### [What to work on]
Every line from the line containing "omap (fun p" through the final line below must be returned exactly, and no other line.

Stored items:
(* ===== verification/Committer.v ===== *)
(** * The offset committer ([demux/offset])

    The [Committer]'s state and its operations, built from the per-partition
    operations of [Tracker]: ingest, commit, rebalance marks, drain and
    snapshots.  The two goroutines and their interleaving are in [World]. *)
From S2P Require Import Prelude Types RingBuffer Tracker.
From stdpp Require Import base gmap list.
Open Scope Z_scope.
Open Scope go_scope.

Section Committer.
Context `{NX : Nexus} `{RT : GoRuntime}.

(** [collected] is the sequence of calls to the metrics port's [Collect], the
    end of a work item's life in this component. *)
Record Committer := mkCommitter {
  commitsIn : Chan WorkItem;
  PartitionMap : gmap Z OffsetsTracker;
  drained : Chan unit;
  gapBufferSize : Z;
  gapBufferSize70Pct : Z;
  assigned : gset Z;
  metricsBuffer : metricsRingBuffer;
  totalProcessed : Z;
  lastRebalanceTime : Z;
  collected : list WorkItem
}.

Definition setCommitsIn (c : Chan WorkItem) (oc : Committer) : Committer :=
  mkCommitter c (PartitionMap oc) (drained oc) (gapBufferSize oc) (gapBufferSize70Pct oc)
    (assigned oc) (metricsBuffer oc) (totalProcessed oc) (lastRebalanceTime oc) (collected oc).

Definition setPartitionMap (m : gmap Z OffsetsTracker) (oc : Committer) : Committer :=
  mkCommitter (commitsIn oc) m (drained oc) (gapBufferSize oc) (gapBufferSize70Pct oc)
    (assigned oc) (metricsBuffer oc) (totalProcessed oc) (lastRebalanceTime oc) (collected oc).

Definition setDrained (d : Chan unit) (oc : Committer) : Committer :=
  mkCommitter (commitsIn oc) (PartitionMap oc) d (gapBufferSize oc) (gapBufferSize70Pct oc)
    (assigned oc) (metricsBuffer oc) (totalProcessed oc) (lastRebalanceTime oc) (collected oc).

Definition setAssigned (a : gset Z) (now : Z) (oc : Committer) : Committer :=
  mkCommitter (commitsIn oc) (PartitionMap oc) (drained oc) (gapBufferSize oc)
    (gapBufferSize70Pct oc) a (metricsBuffer oc) (totalProcessed oc) now (collected oc).

(** [New(partitionsCount)] only pre-sizes the map; [clampPartitionsCount] is
    the size it asks for. *)
Definition minPartitionMapSize : Z := 12.
Definition maxPartitionMapSize : Z := 2048.

Definition clampPartitionsCount (partitionsCount : Z) : Z :=
  if partitionsCount <? minPartitionMapSize then minPartitionMapSize
  else if partitionsCount >? maxPartitionMapSize then maxPartitionMapSize
  else partitionsCount.

(** [snapshot.DefaultBucketDuration], [snapshot.DefaultBucketCount] *)
Definition DefaultBucketDuration : Z := second.
Definition DefaultBucketCount : Z := 15.

Definition NewCommitter (concurrentKeys commitIngestChannelLen now : Z) : Committer :=
  let size := Z.quot (concurrentKeys * 3) 2 in
  mkCommitter (makeChan commitIngestChannelLen) ∅ (makeChan 1) size (Z.quot (size * 70) 100) ∅
    (newRingBuffer DefaultBucketDuration DefaultBucketCount now) 0 0 [].

(** [CommitIngestChannelLen] *)
Definition CommitIngestChannelLen (oc : Committer) : Z * Z :=
  (chLen (commitsIn oc), chCap (commitsIn oc)).

(** [OffsetsByPartition.HasPendingCommits]: the result of the [range] loop with
    its early return does not depend on the order of the visit. *)
Definition HasPendingCommits (m : gmap Z OffsetsTracker) : bool :=
  existsb (fun p => trackerHasPendingCommits p.2) (map_to_list m).

Definition returnMessageAndCollectMetrics (oc : Committer) (w : WorkItem) : Committer :=
  let metrics := wiMetrics w in
  let processedAt := ProcessStartTime metrics + ProcessDuration metrics in
  mkCommitter (commitsIn oc) (PartitionMap oc) (drained oc) (gapBufferSize oc)
    (gapBufferSize70Pct oc) (assigned oc)
    (record (metricsBuffer oc) processedAt (ProcessDuration metrics)
       (WatermarkAdvanceTime metrics - ReadTime metrics) (hasTrait (Traits metrics) DeadLetter))
    (totalProcessed oc +64 1) (lastRebalanceTime oc) (collected oc ++ [w]).

Definition returnAll (oc : Committer) (ws : list WorkItem) : Committer :=
  foldl returnMessageAndCollectMetrics oc ws.

(** Store a partition's tracker and run the epilogue for the items it returned. *)
Definition putTracker (oc : Committer) (partition : Z) (res : OffsetsTracker * list WorkItem)
    : Committer :=
  returnAll (setPartitionMap (<[partition := res.1]> (PartitionMap oc)) oc) res.2.

(** ** Ingest *)

Definition processCommit (oc : Committer) (w : WorkItem) (now : Z) : Committer :=
  let '(partition, offset) := PartitionOffset w in
  let t := match PartitionMap oc !! partition with
           | None => newTracker (gapBufferSize oc) offset
           | Some t => observeOffset offset t
           end in
  putTracker oc partition (processItem t w now).

Definition flushGapBuffers (oc : Committer) (order : list Z) (now : Z) : Committer :=
  let '(m, outs) :=
    visit (fun _ => flushTracker (gapBufferSize oc) (gapBufferSize70Pct oc) now)
      order (PartitionMap oc) in
  returnAll (setPartitionMap m oc) (concat outs).

(** [CollectAndCommit]: a blocking send; [None] while the channel is full. *)
Definition CollectAndCommit (oc : Committer) (w : WorkItem) : option Committer :=
  c ← trySend (commitsIn oc) w; Some (setCommitsIn c oc).

Definition readBatchSize : nat := 1000.

(** The ingest loop's receive: takes the next item and processes it. *)
Definition ingestNext (oc : Committer) (now : Z) : option Committer :=
  '(w, c) ← tryRecv (commitsIn oc); Some (processCommit (setCommitsIn c oc) w now).

(** The deferred end of a batch, still under the mutex. *)
Definition ingestEnd (oc : Committer) (order : list Z) (now : Z) : Committer :=
  let oc := flushGapBuffers oc order now in
  if chLen (commitsIn oc) =? 0 then
    match trySend (drained oc) () with
    | Some d => setDrained d oc
    | None => oc
    end
  else oc.

(** A batch that runs to its end with no new arrival: the first item, then
    what the channel holds, up to [readBatchSize] items. *)
Fixpoint ingestRest (fuel : nat) (oc : Committer) (now : Z) : Committer :=
  match fuel with
  | O => oc
  | S fuel' =>
      match ingestNext oc now with
      | Some oc' => ingestRest fuel' oc' now
      | None => oc
      end
  end.

Definition ingestBatch (oc : Committer) (order : list Z) (now : Z) : option Committer :=
  oc1 ← ingestNext oc now; Some (ingestEnd (ingestRest (readBatchSize - 1) oc1 now) order now).

(** ** Rebalance *)

Definition resetOne (oc : Committer) (po : Z * Z) : Committer :=
  let '(partition, committedOffset) := po in
  match PartitionMap oc !! partition with
  | None => putTracker oc partition (newResetTracker (gapBufferSize oc) committedOffset, [])
  | Some t => putTracker oc partition (resetTracker committedOffset t)
  end.

(** The entries of the argument map in the order the [range] loop meets them. *)
Definition ResetCommittedOffsets (oc : Committer) (partitionOffsets : list (Z * Z)) : Committer :=
  foldl resetOne oc partitionOffsets.

Definition MarkPartitionAssigned (oc : Committer) (partition now : Z) : Committer :=
  setAssigned ({[partition]} ∪ assigned oc) now oc.

Definition MarkPartitionRevoked (oc : Committer) (partition now : Z) : Committer :=
  setPartitionMap (alter (setAssignment Revoke) partition (PartitionMap oc))
    (setAssigned (assigned oc ∖ {[partition]}) now oc).

(** ** Commit *)

Inductive CommitError := ErrBrokerCommitFailed | ErrCommitGuardTimeout.

(** The collecting loop: the committer and the messages to commit. *)
Definition collectCommits (oc : Committer) (order : list Z) (now : Z) : Committer * list Message :=
  let '(m, outs) :=
    visit (fun p => collectCommit (bool_decide (p ∈ assigned oc)) now) order (PartitionMap oc) in
  (returnAll (setPartitionMap m oc) (concat (map fst outs)), omap snd outs).

Definition ackOne (oc : Committer) (message : Message) : Committer :=
  match PartitionMap oc !! Partition message with
  | Some t => putTracker oc (Partition message) (ackCommit (Offset message) t)
  | None => oc
  end.

Definition ackCommits (oc : Committer) (commits : list Message) : Committer :=
  foldl ackOne oc commits.

(** [CommitOffsets] with the outcome of the guard's [select], the orders of its
    two [range] loops, and the broker's answer ([true] for an error) as
    arguments.  Returns the messages sent to the broker. *)
Definition CommitOffsets (oc : Committer) (guardAcquired : bool) (broker : list Message -> bool)
    (order1 order2 : list Z) (now : Z) : Committer * list Message * option CommitError :=
  if negb guardAcquired then (oc, [], Some ErrCommitGuardTimeout)
  else
    let oc := flushGapBuffers oc order1 now in
    let '(oc, commits) := collectCommits oc order2 now in
    match commits with
    | [] => (oc, [], None)
    | _ =>
        if broker commits then (oc, commits, Some ErrBrokerCommitFailed)
        else (ackCommits oc commits, commits, None)
    end.

(** ** Drain ([committer_drain.go]) *)

Inductive DrainError := DrainTimeout | DrainCommitError (e : CommitError).

(** [commit] is the [CommitOffsets] call of this moment. *)
Definition surfaceFinalCommit (commit : Committer -> Committer * list Message * option CommitError)
    (oc : Committer) : Committer * list Message * option DrainError :=
  let '(oc, sent, err) := commit oc in
  (oc, sent,
   match err with
   | None => None
   | Some ErrBrokerCommitFailed => None
   | Some e => Some (DrainCommitError e)
   end).

Definition clearDrained (oc : Committer) : Committer :=
  match tryRecv (drained oc) with
  | Some (_, d) => setDrained d oc
  | None => oc
  end.

(** [yield] is what the other goroutines do during [runtime.Gosched], [wait]
    what they do while the drain waits, and [gotToken] whether the wait ends with
    the [drained] token rather than with the cold-pipeline grace period or the
    drain timer. *)
Definition DrainCommitter (commit : Committer -> Committer * list Message * option CommitError)
    (yield wait : Committer -> Committer) (gotToken : bool) (oc : Committer)
    : Committer * list Message * option DrainError :=
  let oc := yield (clearDrained oc) in
  if chLen (commitsIn oc) =? 0 then
    let oc := wait oc in
    surfaceFinalCommit commit (if gotToken then clearDrained oc else oc)
  else if gotToken then
    surfaceFinalCommit commit (clearDrained (wait oc))
  else
    let '(oc, sent, _) := commit (wait oc) in (oc, sent, Some DrainTimeout).

(** ** Snapshots ([committer_metrics.go]) *)

Record PartitionSnapshot := mkPartitionSnapshot {
  psPartition : Z;
  psCommittedOffset : Z;
  HighestReadyOffset : Z;
  psMaxOffsetSeen : Z;
  GapBufferDepth : Z;
  psAssigned : bool
}.

Definition partitionSnapshot (partition : Z) (t : OffsetsTracker) : PartitionSnapshot :=
  let committedOffset := wrap64 (CommittedPlusOne t - 1) in
  let readyOffset := match Ready t with Some w => offsetOf w | None => committedOffset end in
  let committedOffset := if committedOffset <? -1 then -1 else committedOffset in
  mkPartitionSnapshot partition committedOffset readyOffset (MaxOffsetSeen t)
    (slen (GapBuffer t)) (bool_decide (Assignment t = Assign)).

Definition PreCommitsSnapshot (oc : Committer) (order : list Z) : Z * list PartitionSnapshot :=
  (lastRebalanceTime oc,
   omap (fun p => partitionSnapshot p <$> PartitionMap oc !! p) order).

(** [Committer.WindowData] *)
Definition committerWindowData (oc : Committer) : WindowData :=
  let wd := windowData (metricsBuffer oc) in
  mkWindowData (ThroughputPerBucket wd) (DeadLetterPerBucket wd) (BucketDuration wd)
    (totalProcessed oc) (TotalCount wd) (TotalProcessNanos wd) (TotalEndToEndNanos wd)
    (MaxProcessNanos wd) (MaxEndToEndNanos wd) (MinEndToEndNanos wd).

End Committer.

### [Output for this exercise]
   omap (fun p => partitionSnapshot p <$> PartitionMap oc !! p) order).

(** [Committer.WindowData] *)
Definition committerWindowData (oc : Committer) : WindowData :=
  let wd := windowData (metricsBuffer oc) in
  mkWindowData (ThroughputPerBucket wd) (DeadLetterPerBucket wd) (BucketDuration wd)
    (totalProcessed oc) (TotalCount wd) (TotalProcessNanos wd) (TotalEndToEndNanos wd)
    (MaxProcessNanos wd) (MaxEndToEndNanos wd) (MinEndToEndNanos wd).

End Committer.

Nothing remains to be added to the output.